Penalties will be stepped up for MEPs who use defamatory, racist or xenophobic language or whose behaviour compromises the smooth conduct of parliamentary business.

To improve transparency, any negotiations between MEPs and the Council with a view to striking a first reading agreement will need a mandate from the full plenary, and not just the relevant committee.

Each political group will be able to put one or two current affairs on the plenary agenda. These debates, says the report, should last at least an hour and concern a topic of major interest for EU policy.

MEPs also adapted the rules to improve the efficiency of parliamentary work. These limit the numbers of written questions, motions for resolutions and requests for roll-call votes.

The overhaul rationalises the number of voting thresholds, reducing them from 37 today to three, a change that could be revised after a year.

The approved changes will enter into force from 16 January and will therefore govern the way Parliament works in the second half of the legislature.

The exhaustive report represents the outcome of two years of work on revising Parliament's rules of procedure.

The European institutions have been rocked by high-profile conflict of interest cases this year, including the high-level appointment of former European Commission President José Manuel Barroso to Goldman Sachs.

But, on Monday, Parliament President Martin Schulz blocked an amendment that would have introduced a cooling-off period for MEPs to prevent them taking new jobs that involve lobbying the European institutions during the period they are eligible for a transitional allowance.

After MEPs backed his proposed revisions, Corbett said, "I am delighted that Parliament has adopted my proposed overhaul of its rules of procedure. These will ensure greater transparency, efficiency and clarity."

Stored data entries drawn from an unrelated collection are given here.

Arguments GoWatch {Manifest Resource System Netrc SecretProvider Spec} build.
Arguments ReportStage {Manifest Resource System Netrc SecretProvider Spec}
  state.
Arguments Compile {Manifest Resource System Netrc SecretProvider Spec} args.
Arguments Update {Manifest Resource System Netrc SecretProvider Spec} stage.
Arguments Execute {Manifest Resource System Netrc SecretProvider Spec}
  spec state.
Arguments subf {Manifest Resource System Netrc SecretProvider Spec}
  pkg s stage data k.
Arguments new_state {System Netrc} stage data.
Arguments config_fails {Manifest Resource System Netrc SecretProvider Spec}
  pkg s stage data err.
Arguments admitted {Manifest Resource System Netrc SecretProvider Spec} s data.
Arguments fail {Manifest Resource System Netrc SecretProvider Spec}
  pkg s err state.
Arguments run {Manifest Resource System Netrc SecretProvider Spec}
  pkg s stage data.
Arguments Context_Build {System Netrc} c.
Arguments Context_Repo {System Netrc} c.
Arguments State_FailAll {Manifest System SecretProvider Spec} i.
Arguments State_Build {System} s.
Arguments State_Stage {System} s.
Arguments State_Repo {System} s.
Arguments State_System {System} s.
Arguments Reporter_ReportStage
  {Manifest Resource System Netrc SecretProvider Spec} r.
Arguments Match {Manifest Resource System Netrc SecretProvider Spec} r.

However, other deputies were less enthusiastic, with Ukip leader Paul Nuttall saying, "This is an explosively dangerous move by the big groups in the Parliament because it reduces the public visibility of important legislative votes and transfers huge amounts of decision-making power to behind closed doors.

"Though on the surface, a technical report, it will mean that more and more legislation will be fast-tracked without proper public deliberation onto so-called trilogue meetings of the Commission, Council and Parliament."

The newly elected leader added, "There will be less votes in public view, and smaller political groups, most of which are Eurosceptic, will have less ability to make amendments to the laws that impact on peoples' lives. Eurosceptic groups will thus be denied an even playing field and a fair book of rules. This shows federalist contempt for the electorates of Europe."

Philippe Lamberts, joint leader of the Greens group also had reservations.

Speaking at a news conference on Tuesday, he said, "Parliament is quick, and rightly so, to criticise what the Commission and Council do, but it needs to get its own house in order.

"Parliament would be in a better moral position if it adopted more robust rules for the way it works."

Lamberts said the report should have been clearer on the issue of MEPs who seek to take second jobs with "profit making companies."

"Being an MEP really should be a full time job," he said.

He also called for "greater clarity" on the activities of lobbyists.

The Greens put forward a series of amendments, one of which would set stricter rules regarding meetings between lobbyists and MEPs.

The GUE/NGL group has already criticised the report, saying it will adversely impact the influence smaller groups like theirs can have on the EU decision making process.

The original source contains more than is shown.